The researchers analyzed data from 412,413 American adults using the National Health Interview Survey database conducted between 1997 and 2019 and in which participants between the ages of 27 and 61, of whom 55% were women, provided data. about the physical activity they practiced in their free time. Gender-specific outcomes were examined in relation to frequency, duration, intensity, and type of physical activity.

In their article, the researchers explain that “women, compared to men, obtained greater benefits in reducing the risk of cardiovascular and all-cause mortality with equivalent doses of leisure-time physical activity. “These findings could improve efforts to close the ‘gender gap’ by especially motivating women to engage in any regular physical activity in their free time.”

The risk of mortality was reduced by 24% in women and 15% in men

The findings showed that, over two decades, women were 24% less likely than those who did not exercise to experience death from any cause, while men were 15% less likely. Women also had a 36% lower risk of suffering a fatal heart attack, stroke or other cardiovascular event, while men had a 14% lower risk.

“For all adults who engaged in some regular physical activity, compared with those who were inactive, the risk of mortality was, as expected, lower,” said Dr. Susan Cheng, holder of the Erika J. Glazer Chair in Cardiovascular Health. Women and Population Science, director of the Healthy Aging Research Institute in the Department of Cardiology at the Smidt Heart Institute and co-lead author of the study. “However, it is intriguing that the risk of mortality was reduced by 24% in women and 15% in men.”

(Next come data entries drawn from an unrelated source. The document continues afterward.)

(** The local ranking keeps exactly the trimmed, non-empty lines in which no
    allergy term occurs, each once; every entry carries the score of its
    line and none is excluded. *)
Theorem onRecommend_drops_allergy_dishes (m : string) :
  let rs := onRecommend m likes dislikes allergies in
  Permutation (map dish rs)
    (filter (fun line => negb (existsb (hit (toLowerCase line)) allergies))
            (trimmed_lines m)) /\
  Forall (fun r =>
            result r = scoreDish (dish r) likes dislikes allergies /\
            excluded (result r) = false /\
            existsb (hit (toLowerCase (dish r))) allergies = false /\
            dish r <> EmptyString /\ trim (dish r) = dish r) rs.
Proof.
  cbv zeta. pose proof (onRecommend_perm m) as Hp. split.
  - rewrite (Permutation_map dish Hp), map_map. cbn [dish]. now rewrite map_id.
  - apply Forall_forall. intros r Hr.
    apply (Permutation_in _ Hp) in Hr. apply in_map_iff in Hr.
    destruct Hr as [line [<- Hl]]. apply filter_In in Hl. destruct Hl as [Hl Hk].
    apply negb_true_iff in Hk. cbn [dish result].
    pose proof (trimmed_lines_normal m) as Hn. rewrite Forall_forall in Hn.
    destruct (Hn _ Hl) as [Hne Ht].
    rewrite scoreDish_excluded. repeat split; assumption.
Qed.

(** The local ranking is in descending order of score, and entries with
    the same score keep the order of their lines in the menu text. *)
Theorem onRecommend_sorted_and_stable (m : string) :
  let rs := onRecommend m likes dislikes allergies in
  let kept :=
    map (fun line => mkRanked line (scoreDish line likes dislikes allergies))
        (filter (fun line => negb (existsb (hit (toLowerCase line)) allergies))
                (trimmed_lines m)) in
  StronglySorted (fun a b => score (result b) <= score (result a)) rs /\
  forall s, filter (fun r => score (result r) =? s) rs =
            filter (fun r => score (result r) =? s) kept.
Proof.
  cbv zeta. unfold onRecommend, trimmed_lines. rewrite kept_lines. split.
  - apply (key_sort_desc (fun r => score (result r))).
  - intros s. apply (key_sort_stable (fun r => score (result r))).
Qed.
End LocalRanking.

(** Without any preference term the local ranking lists the trimmed,
    non-empty lines in menu order, each with score 0 and the reason "No
    direct ingredient matches (yet)." *)
Theorem onRecommend_without_preferences (m : string) :
  AppJsx.onRecommend m [] [] [] =
  map (fun line =>
         AppJsx.mkRanked line
           (AppJsx.mkScored 0 ["No direct ingredient matches (yet)."] false))
      (trimmed_lines m).
Proof.
  unfold AppJsx.onRecommend. fold (trimmed_lines m).
  cbn [AppJsx.scoreDish filter List.length Z.of_nat Z.ltb Z.compare Z.eqb app
       Z.mul Z.add map].
  set (l := map _ (trimmed_lines m)).
  assert (Hk : filter (fun x => negb (AppJsx.excluded (AppJsx.result x))) l = l).
  { subst l. induction (trimmed_lines m) as [|x t IH]; [reflexivity|].
    cbn [map filter AppJsx.result AppJsx.excluded negb]. now rewrite IH. }
  rewrite Hk.
  apply (key_sort_constant (fun r => AppJsx.score (AppJsx.result r)) 0).
  subst l. apply Forall_forall. intros r Hr. apply in_map_iff in Hr.
  destruct Hr as [x [<- _]]. reflexivity.
Qed.

(** ** Parsing the preference fields *)

Section CommaLists.
Import AppJsx.

Lemma lower_char_comma (c : ascii) : lower_char c = comma -> c = comma.
Proof. destruct c as [[] [] [] [] [] [] [] []]; cbv; congruence. Qed.

Lemma trimStart_lower (s : string) :
  trimStart (toLowerCase s) = toLowerCase (trimStart s).
Proof.
  induction s as [|c s IH]; [reflexivity|].
  cbn [toLowerCase trimStart]. rewrite lower_char_space.
  destruct (is_space c); [exact IH | reflexivity].
Qed.

Lemma trimEnd_lower (s : string) :
  trimEnd (toLowerCase s) = toLowerCase (trimEnd s).
Proof.
  induction s as [|c s IH]; [reflexivity|].
  cbn [toLowerCase]. rewrite !trimEnd_cons, IH, lower_char_space.
  destruct (trimEnd s); cbn [toLowerCase]; [|reflexivity].
  destruct (is_space c); reflexivity.
Qed.

Lemma trim_lower (s : string) : trim (toLowerCase s) = toLowerCase (trim s).
Proof. unfold trim. now rewrite trimStart_lower, trimEnd_lower. Qed.

Lemma trimStart_chars (c : ascii) (s : string) :
  In c (list_ascii_of_string (trimStart s)) -> In c (list_ascii_of_string s).
Proof.
  induction s as [|x s IH]; [auto|]. cbn [trimStart].
  destruct (is_space x); [|auto]. intros H. right. now apply IH.
Qed.

Lemma trimEnd_chars (c : ascii) (s : string) :
  In c (list_ascii_of_string (trimEnd s)) -> In c (list_ascii_of_string s).
Proof.
  induction s as [|x s IH]; [auto|]. rewrite trimEnd_cons.
  destruct (trimEnd s) as [|c' r'].
  - destruct (is_space x); [intros [] | intros [H | []]; now left].
  - cbn [list_ascii_of_string]. intros [H | H]; [now left | right; now apply IH].
Qed.

Lemma lower_chars_comma (s : string) :
  In comma (list_ascii_of_string (toLowerCase s)) ->
  In comma (list_ascii_of_string s).
Proof.
  induction s as [|x s IH]; [auto|]. cbn [toLowerCase list_ascii_of_string].
  intros [H | H]; [left; now apply lower_char_comma | right; now apply IH].
Qed.

Lemma split_on_not_nil (sep : ascii) (s : string) : split_on sep s <> [].
Proof.
  destruct s as [|c s]; [discriminate|]. cbn [split_on].
  destruct (Ascii.eqb c sep); [discriminate|].
  destruct (split_on sep s); discriminate.
Qed.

The researchers studied moderate to vigorous aerobic physical activity, such as brisk walking or cycling, or vigorous exercise, such as taking spinning classes or jumping rope; and found that men achieved their maximum survival benefit by performing this level of exercise for about five hours per week, while women achieved the same degree of benefit with only about two and a half hours per week. Similarly, in muscle-strengthening activities, such as weightlifting or core exercises, men achieved their maximum benefit with three sessions per week, and women obtained the same amount of benefit with approximately one session per week.

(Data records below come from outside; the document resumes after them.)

Lemma sig_refused (r : RandomBeacon) (s : RandBeaconSig) :
  sigRound s <> Round r ->
  RecvRandBeaconSig r s = (r, Some (ErrSigRound (sigRound s) (Round r))).
Proof.
  intros Hround. unfold RecvRandBeaconSig, Round in *.
  destruct (decide (round r <> sigRound s)) as [_|He]; [reflexivity|].
  apply dec_stable in He. congruence.
Qed.

Lemma len_snoc {A : Type} (l : list A) (x : A) : len (l ++ [x]) = len l + 1.
Proof. unfold len. rewrite length_app. simpl. lia. Qed.

(** ** Round advance *)

(** X22: a signature [s] of the current round is accepted by
    [RecvRandBeaconSig]; the one call derives each of the three streams
    with the hash of [s.Sig], appends each stream's [Mod(len(groups))] to
    its committee history, empties [curRoundShares] and appends [s] to
    [sigHistory]; [Round()] grows by exactly one, and over a non-empty
    group list every appended committee is an index in
    [[0, len(groups))]. *)
Theorem RecvRandBeaconSig_advances `{!RandLaws}
  (r : RandomBeacon) (s : RandBeaconSig) :
  sigRound s = Round r ->
  let h := hash_bytes (hash (sigSig s)) in
  let r' := fst (RecvRandBeaconSig r s) in
  snd (RecvRandBeaconSig r s) = None /\
  (rbRand r' = Derive (rbRand r) h /\
   ntRand r' = Derive (ntRand r) h /\
   bpRand r' = Derive (bpRand r) h) /\
  (nextRBCmteHistory r' = nextRBCmteHistory r ++ [Mod (rbRand r') (len (groups r))] /\
   nextNtCmteHistory r' = nextNtCmteHistory r ++ [Mod (ntRand r') (len (groups r))] /\
   nextBPCmteHistory r' = nextBPCmteHistory r ++ [Mod (bpRand r') (len (groups r))]) /\
  curRoundShares r' = ∅ /\
  sigHistory r' = sigHistory r ++ [s] /\
  (groups r' = groups r /\ cfg r' = cfg r) /\
  Round r' = Round r + 1 /\
  (len (nextRBCmteHistory r') = len (nextRBCmteHistory r) + 1 /\
   len (nextNtCmteHistory r') = len (nextNtCmteHistory r) + 1 /\
   len (nextBPCmteHistory r') = len (nextBPCmteHistory r) + 1) /\
  (groups r <> [] ->
   forall hist : RandomBeacon -> list Z,
     hist ∈ [nextRBCmteHistory; nextNtCmteHistory; nextBPCmteHistory] ->
     exists c : Z, index (hist r') (len (hist r)) = Some c /\
                   0 <= c < len (groups r)).
Proof.
  intros Hround h r'. subst h r'. rewrite (sig_accepted r s Hround). simpl.
  repeat split; try reflexivity; try apply len_snoc.
  intros Hgs hist Hin.
  assert (0 < len (groups r)) as Hpos.
  { unfold len. destruct (groups r); [done|simpl; lia]. }
  assert (forall (l : list Z) (rnd : Rand),
    exists c, index (l ++ [Mod rnd (len (groups r))]) (len l) = Some c /\
              0 <= c < len (groups r)) as Hlast.
  { intros l rnd. exists (Mod rnd (len (groups r))). split.
    - pose proof (index_last l (Mod rnd (len (groups r)))) as Hl.
      rewrite len_snoc in Hl.
      by replace (len l + 1 - 1) with (len l) in Hl by lia.
    - by apply Mod_range. }
  repeat (apply elem_of_cons in Hin as [->|Hin]; [apply Hlast|]).
  by apply elem_of_nil in Hin.
Qed.

(** ** Share aggregation *)

Lemma set_curRoundShares_id (r : RandomBeacon) :
  set_curRoundShares (curRoundShares r) r = r.
Proof. by destruct r. Qed.

(** The outcome of [RecvRandBeaconSigShare] once both checks have
    passed. *)
Lemma share_outcome (r : RandomBeacon) (s : RandBeaconSigShare) (groupID : Z) :
  admits r s ->
  snd (RecvRandBeaconSigShare r s groupID) =
  let shares := <[shareHash s := s]> (curRoundShares r) in
  if decide (GroupThreshold (cfg r) <= Z.of_nat (size shares)) then
    match index (groups r) groupID with
    | None => Panics "index out of range"
    | Some g =>
      if Verify (recoverRandBeaconSig shares) (PK g)
           (Encode {| sigRound := shareRound s;
                      sigLastRandVal := shareLastSigHash s;
                      sigSig := [] |} false)
      then Returns (Some {| sigRound := shareRound s;
                            sigLastRandVal := shareLastSigHash s;
                            sigSig := Serialize (recoverRandBeaconSig shares) |},
                    None)
      else Panics "impossible: random beacon group signature verification failed"
    end
  else Returns (None, None).
Proof.
  intros (Hround & prev & Hprev & Hhash). unfold RecvRandBeaconSigShare.
  unfold Round in Hround.
  destruct (decide (round r <> shareRound s)) as [Hne|_]; [congruence|].
  rewrite Hprev. cbv zeta.
  destruct (decide (hash (sigSig prev) <> shareLastSigHash s)) as [Hne|_];
    [congruence|].
  destruct (decide (GroupThreshold (cfg r) <= _)); [|reflexivity].
  destruct (index (groups r) groupID) as [g|]; [|reflexivity].
  destruct (Verify _ _ _); reflexivity.
Qed.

Cheng noted that women had even greater benefits if they performed more than two and a half hours of moderate to vigorous aerobic activity per week, or two or more sessions of muscle-strengthening activities per week. The team notes that their findings help move the recognition of sex-specific physiology long observed in the exercise laboratory to a now expanded view of sex differences in exercise-related clinical outcomes.

“Men get maximum survival benefit from 300 minutes of moderate to vigorous activity per week, while women get the same benefit from 140 minutes per week.”

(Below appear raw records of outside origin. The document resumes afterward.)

(** C3, as the code has it.  [PrintOnNewLine] leaves [have_blank_line_] true
    exactly when its text is empty or ends with a newline.  Of two
    consecutive calls [PrintOnNewLine ""], the first emits one newline when
    the flag is false and nothing otherwise (into the output buffer when
    locked), and the second emits nothing and changes nothing.  An unlocked
    [Print] that ends its output with a newline leaves the flag true when it
    was true before the call, and one that ends its output otherwise, the
    elided status line, leaves the flag false. *)
Theorem blank_line_flag :
  (forall text w,
     have_blank_line_ (world_after (PrintOnNewLine text) w) = true
     <-> text = "" \/ exists init, text = init ++ nl)
  /\ (forall w,
        let w1 := world_after (PrintOnNewLine "") w in
        PrintOnNewLine "" w1 = (tt, w1, [])
        /\ trace_of (PrintOnNewLine "") w
           = (if console_locked_ w || have_blank_line_ w then [] else [Write nl])
        /\ output_buffer_ w1
           = output_buffer_ (Spec.flush_pending w)
             ++ (if console_locked_ w && negb (have_blank_line_ w) then nl else ""))
  /\ (forall text type w,
        console_locked_ w = false ->
        let w' := world_after (Print text type) w in
        let out := stdout_bytes (trace_of (Print text type) w) in
        (back_is LF out = true -> have_blank_line_ w = true ->
         have_blank_line_ w' = true)
        /\ (back_is LF out = false -> have_blank_line_ w' = false)).
Proof.
  split; [|split].
  - intros text [sm col bl lk lb lt ob rm sp env cols].
    assert (E : have_blank_line_ (world_after (PrintOnNewLine text)
                  (Build_World sm col bl lk lb lt ob rm sp env cols))
                = empty text || back_is LF text).
    { destruct text as [|a text]; destruct lk; destruct bl; run; bools;
        destruct (empty lb); bools; run; reflexivity. }
    rewrite E. rewrite orb_true_iff, empty_true_iff, back_is_true_iff. reflexivity.
  - intros [sm col bl lk lb lt ob rm sp env cols]. cbn zeta.
    destruct lk; destruct bl; destruct lb as [|b lb]; crunch;
      rewrite ?append_nil_r, ?append_assoc; repeat split.
  - intros text type w L. cbn zeta.
    assert (F : have_blank_line_ (world_after (Print text type) w)
                = back_is LF (stdout_bytes (trace_of (Print text type) w))
                  && have_blank_line_ w).
    { unfold world_after, trace_of. rewrite (Print_unlocked _ _ _ L).
      pose proof (render_flag (reformatted w text) type
                    (set_reformat_mode_static (Some (value_of GetReformatMode w)) w)) as F.
      unfold world_after, trace_of in F. rewrite F. destruct w; reflexivity. }
    rewrite F. split.
    + intros -> ->. reflexivity.
    + intros ->. reflexivity.
Qed.

(** * Further properties of the printer *)

(** ** The constructor and the terminal state *)

(** X1.  The constructor takes the terminal for smart exactly when standard
    output is a tty and TERM is set to something other than "dumb"; colour is
    supported exactly on a smart terminal or when CLICOLOR_FORCE is set to
    something other than "0".  The printer starts unlocked, on a blank line,
    with both buffers empty. *)
Theorem LinePrinter_new_terminal (isatty1 : bool) (lt : LineType)
  (rm : option e_reformat_mode) (sp : option e_status_print_mode)
  (env : string -> option string) (cols : option nat) :
  let w := LinePrinter_new isatty1 lt rm sp env cols in
  (smart_terminal_ w = true
   <-> isatty1 = true /\ exists t, env "TERM" = Some t /\ t <> "dumb")
  /\ (supports_color_ w = true
      <-> smart_terminal_ w = true
          \/ exists v, env "CLICOLOR_FORCE" = Some v /\ v <> "0")
  /\ have_blank_line_ w = true /\ console_locked_ w = false
  /\ line_buffer_ w = "" /\ output_buffer_ w = "".
Proof.
  cbn zeta. unfold LinePrinter_new.
  cbn [smart_terminal_ supports_color_ have_blank_line_ console_locked_
       line_buffer_ output_buffer_].
  assert (S : isatty1 && match env "TERM" with
                         | Some t => negb (String.eqb t "dumb")
                         | None => false
                         end = true
              <-> isatty1 = true /\ exists t, env "TERM" = Some t /\ t <> "dumb").
  { destruct isatty1; cbn [andb].
    - destruct (env "TERM") as [t|].
      + destruct (String.eqb_spec t "dumb") as [->|N]; cbn [negb]; split.
        * discriminate.
        * intros (_ & t & E & N). congruence.
        * intros _. split; [reflexivity|]. now exists t.
        * reflexivity.
      + split; [discriminate|]. intros (_ & t & E & _). discriminate.
    - split; [discriminate|]. intros [E _]. discriminate. }
  split; [exact S|]. split; [|repeat split].
  destruct (isatty1 && _) eqn:Sm.
  - split; auto.
  - destruct (env "CLICOLOR_FORCE") as [v|].
    + destruct (String.eqb_spec v "0") as [->|N]; cbn [negb]; split.
      * discriminate.
      * intros [E | (v & E & N)]; [discriminate | congruence].
      * intros _. right. now exists v.
      * reflexivity.
    + split; [discriminate|]. intros [E | (v & E & _)]; discriminate.
Qed.

Lemma terminal_kept_by_call (c : call) (w : World) :
  let w' := world_after (do_call c) w in
  smart_terminal_ w' = smart_terminal_ w /\ supports_color_ w' = supports_color_ w.
Proof.
  destruct w as [sm col bl lk lb lt ob rm sp env cols].
  destruct c as [text type|text|text|data|b]; unfold do_call;
    crunch; split; reflexivity.
Qed.

(** X2.  No call changes what the constructor found out about the terminal:
    [smart_terminal_] and [supports_color_] stay as they are through every
    sequence of calls and changes of the surroundings, and in every
    reachable world a smart terminal supports colour. *)
Theorem terminal_state_is_fixed :
  (forall w w', evolves w w' ->
     smart_terminal_ w' = smart_terminal_ w /\ supports_color_ w' = supports_color_ w)
  /\ (forall w, reachable w -> smart_terminal_ w = true -> supports_color_ w = true).
Proof.
  split.
  - induction 1 as [w | w w' c E [IH1 IH2] | w w' env cols E [IH1 IH2]].
    + split; reflexivity.
    + destruct (terminal_kept_by_call c w') as [K1 K2]. cbn zeta in K1, K2.
      rewrite K1, K2. split; assumption.
    + destruct w'. split; assumption.
  - induction 1 as [isatty1 lt rm sp env cols | w c R IH | w env cols R IH].
    + unfold LinePrinter_new. cbn [smart_terminal_ supports_color_].
      intros ->. reflexivity.
    + destruct (terminal_kept_by_call c w) as [K1 K2]. cbn zeta in K1, K2.
      rewrite K1, K2. exact IH.
    + destruct w. exact IH.
Qed.

(** X3.  [supports_color_] is computed and never consulted: with the flag
    set either way every call writes the same trace and leaves the same
    world, the flag apart.  The colour sequences of [CustomFormat] do not
    depend on it. *)
Theorem supports_color_is_not_consulted (c : call) (b : bool) (w : World) :
  do_call c (set_supports_color_ b w)
  = (tt, set_supports_color_ b (world_after (do_call c) w), trace_of (do_call c) w).
Proof.
  destruct w as [sm col bl lk lb lt ob rm sp env cols].
  destruct c as [text type|text|text|data|l]; unfold do_call, set_supports_color_;
    crunch; reflexivity.
Qed.

(** X4.  [TerminalColumns] writes nothing and changes nothing; it answers
    the width of the window when the query succeeds with a width other than
    zero and the default otherwise, so with a positive default the answer is
    positive. *)
Theorem TerminalColumns_answer (def : nat) (w : World) :
  let n := value_of (TerminalColumns def) w in
  TerminalColumns def w = (n, w, [])
  /\ (forall k, ws_col w = Some (S k) -> n = S k)
  /\ (ws_col w = None \/ ws_col w = Some 0 -> n = def)
  /\ (0 < def -> 0 < n).
Proof.
  destruct w as [sm col bl lk lb lt ob rm sp env cols]. cbn zeta.
  unfold value_of, TerminalColumns. step.
  destruct cols as [[|k]|]; cbn [fst snd].
  - repeat split; [discriminate | trivial].
  - repeat split.
    + intros k' E. now injection E as ->.
    + intros [E|E]; discriminate.
    + intros _. lia.
  - repeat split; [discriminate | trivial].
Qed.

(** ** Locking *)

(** X8.  After [SetConsoleLocked b] the console is in state [b], whatever
    the world was, and a second call with the same argument does nothing:
    the pair leaves the world and the trace of the first call alone. *)
Theorem SetConsoleLocked_settles (b : bool) (w : World) :
  console_locked_ (world_after (SetConsoleLocked b) w) = b
  /\ (SetConsoleLocked b ;; SetConsoleLocked b) w = SetConsoleLocked b w.
Proof.
  assert (P : console_locked_ (world_after (SetConsoleLocked b) w) = b).
  { destruct (Bool.eqb b (console_locked_ w)) eqn:E.
    - apply Bool.eqb_prop in E. subst b. unfold world_after.
      now rewrite SetConsoleLocked_same.
    - destruct b; destruct (console_locked_ w) eqn:L; try discriminate.
      + unfold world_after. rewrite (SetConsoleLocked_lock _ L). now destruct w.
      + unfold world_after. rewrite (SetConsoleLocked_unlock _ L). cbn [fst snd].
        match goal with
        | |- context [world_after ?p ?w1] =>
            assert (K : console_locked_ (world_after p w1) = false)
        end.
        { destruct (empty (line_buffer_ w)).
          - destruct w; reflexivity.
          - match goal with
            | |- context [world_after (Print ?t ?ty) ?w1] =>
                destruct (Print_frame t ty w1) as (H & _)
            end.
            cbn zeta in H. rewrite H. now destruct w. }
        destruct (world_after _ _). exact K. }
  split; [exact P|].
  unfold world_after in P.
  destruct (SetConsoleLocked b w) as [[[] w'] t] eqn:E. cbn [fst snd] in P.
  unfold bind. rewrite E.
  pose proof (SetConsoleLocked_same w') as S. rewrite P in S. rewrite S.
  now rewrite app_nil_r.
Qed.

(** ** Status lines *)

Lemma bind_unit (m k : M unit) (w : World) :
  bind m (fun _ => k) w
  = (tt, world_after k (world_after m w),
     (trace_of m w ++ trace_of k (world_after m w))%list).
Proof.
  unfold bind, world_after, trace_of.
  destruct (m w) as [[[] w1] t1]. cbn [fst snd].
  destruct (k w1) as [[[] w2] t2]. reflexivity.
Qed.

Lemma do_calls_cons (c : call) (cs : list call) (w : World) :
  do_calls (c :: cs) w
  = (tt, world_after (do_calls cs) (world_after (do_call c) w),
     (trace_of (do_call c) w
      ++ trace_of (do_calls cs) (world_after (do_call c) w))%list).
Proof.
  change (do_calls (c :: cs)) with (do_call c ;; do_calls cs). apply bind_unit.
Qed.

Lemma trace_of_cons (c : call) (cs : list call) (w : World) :
  trace_of (do_calls (c :: cs)) w
  = (trace_of (do_call c) w ++ trace_of (do_calls cs) (world_after (do_call c) w))%list.
Proof. unfold trace_of at 1. now rewrite do_calls_cons. Qed.

Lemma world_after_cons (c : call) (cs : list call) (w : World) :
  world_after (do_calls (c :: cs)) w
  = world_after (do_calls cs) (world_after (do_call c) w).
Proof. unfold world_after at 1. now rewrite do_calls_cons. Qed.

(** The world an unlocked [Print] leaves: both modes cached, the flag as
    given. *)
Lemma cached_world (b : bool) (w : World) :
  let w1 := set_have_blank_line_ b
              (set_status_print_mode_static (Some (value_of GetStatusPrintMode w))
                 (set_reformat_mode_static (Some (value_of GetReformatMode w)) w)) in
  console_locked_ w1 = console_locked_ w
  /\ smart_terminal_ w1 = smart_terminal_ w
  /\ ws_col w1 = ws_col w
  /\ value_of GetStatusPrintMode w1 = value_of GetStatusPrintMode w
  /\ (forall t, reformatted w1 t = reformatted w t)
  /\ have_blank_line_ w1 = b.
Proof.
  destruct w as [sm col bl lk lb lt ob rm sp env cols].
  destruct rm; destruct sp; repeat split; reflexivity.
Qed.

Lemma render_plain (text : string) (type : LineType) (w : World) :
  value_of GetStatusPrintMode w = multiline \/ smart_terminal_ w = false ->
  render text type w
  = (tt,
     set_have_blank_line_ (have_blank_line_ w)
       (set_status_print_mode_static (Some (value_of GetStatusPrintMode w)) w),
     [Write (c_str text ++ nl)]).
Proof.
  destruct w as [sm col bl lk lb lt ob rm sp env cols].
  unfold render. crunch; intros [H|H]; try discriminate H; reflexivity.
Qed.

Taking all exercise types and variables into account, Dr. Gulati says the recommendations based on the study findings are consistent. “Men get maximum survival benefit from 300 minutes of moderate to vigorous activity per week, while women get the same benefit from 140 minutes per week,” she Gulati said. “However, women continue to gain additional benefits up to 300 minutes a week.”

Dr. Christine M. Albert, head of the Department of Cardiology at the Smidt Heart Institute and holder of the Lee and Harold Kapelovitz Distinguished Chair in Cardiology, has stressed that concrete, novel studies like this one are not done often. “I am hopeful that this pioneering research will motivate women who currently do not engage in regular physical activity to understand that they stand to reap enormous benefits for every increase in regular exercise they can invest in their long-term health,” she concludes. For her part, Cheng points out that “It is an incredibly powerful way to live healthier and longer. “On average, women tend to exercise less than men, and hopefully these findings will inspire more women to add extra movement to their lives.”